Ryan Leeson, Keith Jennings

In [2]:
#! scancel -u ryan.leeson -n sparkcluster 

In [2]:
import os, atexit, sys, findspark, sparkhpc, pyspark
from pyspark.context import SparkContext
from pyspark.sql import SQLContext

findspark.init()

# specify your partition (unless you're OK with default)
os.environ['SBATCH_PARTITION']='cpu24'

sj = sparkhpc.sparkjob.sparkjob(
    ncores = 10,                       # total number or cores
    cores_per_executor = 5,            # parallelism of two executor
    memory_per_core = 10240,           # memory per core in MB 
    walltime = "4:0"                   # hh:mm format
)

sj.wait_to_start()
sc = sj.start_spark()
scq = SQLContext(sc)

def exitHandler(sj,sc):
    try:
        print('Trapped Exit cleaning up Spark Context')
        sc.stop()
    except:
        pass
    try:
        print('Trapped Exit cleaning up Spark Job')
        sj.stop()
    except:
        pass
atexit.register(exitHandler,sj,sc);
sc

INFO:sparkhpc.sparkjob:Submitted batch job 8835

INFO:sparkhpc.sparkjob:Submitted cluster 2


In [3]:
from textblob import TextBlob

from pyspark.ml.feature import StopWordsRemover

from pyspark.ml.feature import Tokenizer, RegexTokenizer
from pyspark.sql.functions import col, udf, concat
from pyspark.sql import functions as f

from pyspark.ml import Pipeline

from pyspark.sql.functions import input_file_name
from pyspark.sql.types import *

from pyspark.sql.functions import split, lower

from pyspark.ml.feature import NGram, FeatureHasher, CountVectorizer, RegexTokenizer

from pyspark.ml.linalg import Vectors, VectorUDT
from pyspark.ml.feature import VectorAssembler


from itertools import chain
import numpy as np
import pandas as pd


from pyspark import keyword_only
from pyspark.ml import Transformer
from pyspark.ml.param.shared import HasInputCol, HasOutputCol, Param, Params, TypeConverters
from pyspark.ml.util import DefaultParamsReadable, DefaultParamsWritable  
from pyspark.sql.functions import udf, create_map, lit
from pyspark.sql.types import ArrayType, StringType
from pyspark.sql.window import Window

from pyspark.ml.classification import RandomForestClassifier
from pyspark.ml.classification import LogisticRegression
from pyspark.ml.evaluation import MulticlassClassificationEvaluator

In [4]:
df = scq.read.parquet ('Files/amazon_reviews.parquet').select ('overall', 'reviewText')

In [5]:
df.show (3)

+-------+--------------------+
|overall|          reviewText|
+-------+--------------------+
|    5.0|The King, the Mic...|
|    5.0|  The kids loved it!|
|    5.0|My students (3 & ...|
+-------+--------------------+
only showing top 3 rows



In [6]:
print (f'There are {df.count ()} entries in the dataset.')

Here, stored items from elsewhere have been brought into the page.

(** ** C7: a present collected across a state copy *)

(** [handleTriggerGemini] (App.tsx 163-166) stores the shallow copy
    [{ ...prev, activeEvent: event }] of the live object [prev].  The copy
    shares the [players] record, and so every player object, with [prev].
    Until the effect of part_000 lines 53-55 switches [gameStateRef] to the
    copy, the loop keeps running on [prev]: it moves and scores the shared
    player objects in place, but gives [prev] a new [presents] array
    ([state.presents = state.presents.filter(...)], run once per player;
    the spawner then pushes onto that new array), and assigns [timeLeft]
    and [activeEvent] on [prev] only.  When the switch comes, the loop sees
    the players as [prev] left them and everything else as copied. *)
Definition ref_switch (copy live : GameState) : GameState :=
  mkState (players live) (presents copy) (activeEvent copy) (timeLeft copy) (winnerId copy).

(** C7 (code_bug).  In the reachable state [one_present] the host player
    overlaps one present worth 1.  A fetched event is installed, so [App]
    holds the copy [N].  One frame still runs on the old object: the host
    collects the present (score 1, no presents left).  Then [gameStateRef]
    switches to [N], and the loop restarts with fresh loop variables
    (part_000 lines 70-74).  In that next tick the collected present is
    back in the collection, and the host is awarded its point a second
    time (score 2). *)
Theorem C7_copy_race_double_award :
  host_reachable one_present /\
  match install_event sample_event (Some one_present) with
  | Some N =>
      match gameLoop true "h" no_keys one_present (mkVars 1016 0 0) 1032 no_spawn with
      | LoopNext O1 _ _ _ =>
          let S := ref_switch N O1 in
          match gameLoop true "h" no_keys S (restart_vars 1040) 1056 no_spawn with
          | LoopNext S2 _ _ _ =>
              map value (presents one_present) = [1%Z] /\
              map score (values (players one_present)) = [0%Z] /\
              presents O1 = [] /\ map score (values (players O1)) = [1%Z] /\
              presents S = presents one_present /\
              presents S2 = [] /\ map score (values (players S2)) = [2%Z]
          | LoopOver _ _ _ => False
          end
      | LoopOver _ _ _ => False
      end
  | None => False
  end.
Proof.
  split; [exact one_present_reachable|].
  vm_compute; repeat split; reflexivity.
Qed.

(** * Setup Manager HUD: ingestion, broadcast hub, statistics and viewer protocol

    A shallow embedding of the TypeScript sources

    - [src/types.ts]: the payload validator [validateWebhookPayload] with
      its helpers, and the interfaces of stored events;
    - [src/index.ts]: [handleWebhook], [handleEvents], [handleStats] and
      [timingSafeEqual];
    - [src/DashboardRoom.ts]: [fetch] (broadcast, connection count,
      upgrade), [webSocketMessage] and [sendHistory];
    - [src/hooks/useWebSocket.ts]: the [onopen] / [onclose] callbacks of
      the reconnect loop, the [onmessage] callback and the statistics
      computed from the list on screen;

    followed by the notions and sample data used to state properties, and
    by the properties themselves.

    Conventions of the embedding.

    - A JavaScript number is an IEEE-754 binary64 value, modelled by Rocq's
      primitive [float]; division, multiplication and comparison are the
      primitive operations.
    - Integers that the program only counts, compares or clamps (array
      lengths, epoch milliseconds, the result of [parseInt]) are [nat] or [Z].
    - A value produced by [JSON.parse] is a [JSValue]; an object keeps its
      own properties as an association list in insertion order, which is the
      order [Object.keys] reports.
    - An operation that can raise a JavaScript exception returns a
      [Completion]: either a normal value or a thrown error.
    - What a handler does to the world (store writes, broadcasts, parsing,
      logging) is returned next to its answer: the environment afterwards
      and the list of effects in program order.
    - Library functions whose algorithm is not part of the repository
      ([JSON.parse], [JSON.stringify], [Date.parse], the HMAC primitive) are
      section variables. *)

From Stdlib Require Import ZArith List String Ascii Bool Lia Floats.
From Stdlib Require Import DecimalString Permutation Sorted.
Import ListNotations.

Set Warnings "-register-all".

Local Open Scope bool_scope.
Local Open Scope list_scope.

(* ================================================================== *)
(** * JavaScript core *)
(* ================================================================== *)

Module JS.

(** ** Completions: normal results and thrown exceptions *)

Inductive Completion (A : Type) : Type :=
| Normal (a : A)
| Throw (err : string).

Arguments Normal {A} a.
Arguments Throw {A} err.

Definition bind {A B : Type} (c : Completion A) (k : A -> Completion B) : Completion B :=
  match c with
  | Normal a => k a
  | Throw e => Throw e
  end.

Declare Scope js_scope.
Delimit Scope js_scope with js.
Notation "x <- c ;; k" := (bind c (fun x => k))
  (at level 61, c at next level, right associativity) : js_scope.

(** ** Values obtained from [JSON.parse], plus [undefined] *)

Inductive JSValue : Type :=
| JSUndefined
| JSNull
| JSBoolean (b : bool)
| JSNumber (x : float)
| JSString (s : string)
| JSArray (elems : list JSValue)
| JSObject (props : list (string * JSValue)).

(** [typeof v] *)
Definition typeof (v : JSValue) : string :=
  match v with
  | JSUndefined => "undefined"
  | JSNull => "object"
  | JSBoolean _ => "boolean"
  | JSNumber _ => "number"
  | JSString _ => "string"
  | JSArray _ => "object"
  | JSObject _ => "object"
  end.

(** [v === null] and [v === undefined] *)
Definition is_null (v : JSValue) : bool :=
  match v with JSNull => true | _ => false end.

Definition is_undefined (v : JSValue) : bool :=
  match v with JSUndefined => true | _ => false end.

(** [v === "literal"]: strict equality against a string literal *)
Definition strict_eq_string (v : JSValue) (lit : string) : bool :=
  match v with
  | JSString s => String.eqb s lit
  | _ => false
  end.

(** [Array.isArray(v)] *)
Definition Array_isArray (v : JSValue) : bool :=
  match v with JSArray _ => true | _ => false end.

(** [literals.includes(v)] for an array of string literals (SameValueZero
    against strings is string equality; no other type is equal to a string). *)
Definition includes (literals : list string) (v : JSValue) : bool :=
  existsb (strict_eq_string v) literals.

(** Decimal rendering of an array index, as in a template literal. *)
Definition string_of_nat (n : nat) : string :=
  NilEmpty.string_of_uint (Nat.to_uint n).

Fixpoint lookup (props : list (string * JSValue)) (key : string) : option JSValue :=
  match props with
  | [] => None
  | (k, v) :: rest => if String.eqb k key then Some v else lookup rest key
  end.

There are 75257650 entries in the dataset.


In [6]:
(df.groupBy ('overall')
 .count ()
 .withColumn ('percent', f.col ('count') / f.sum ('count').over (Window.partitionBy ()))
 .orderBy ('overall', ascending = False)
 #.show ()
)

DataFrame[overall: double, count: bigint, percent: double]

In [7]:
#   Remove entries with duplicates, oveall < 1, and NA values in 'reviewText'

df_cleaned = df.where (df.overall > 0).dropDuplicates ().na.drop (subset = ['reviewText'])

print (f'After cleaning there are {df_cleaned.count ()} entries remaining.')

After cleaning there are 62454271 entries remaining.


In [8]:
df_counts = (df_cleaned.groupBy ('overall')
 .count ()
 .withColumn ('percent', f.col ('count') / f.sum ('count').over (Window.partitionBy ()))
 .orderBy ('overall', ascending = False)
)

#display (df_counts.toPandas ())

In [9]:
#   better way to find fractions

df_frac = df_counts.toPandas ()

df_frac['fraction'] = df_frac['count'].apply (lambda x: df_frac['count'].min () / x)

fractions = df_frac[['overall', 'fraction']].set_index ('overall').T.to_dict ('record')[0]
#fractions

In [10]:

df_equal = df_cleaned.sampleBy ('overall', fractions = fractions).cache ()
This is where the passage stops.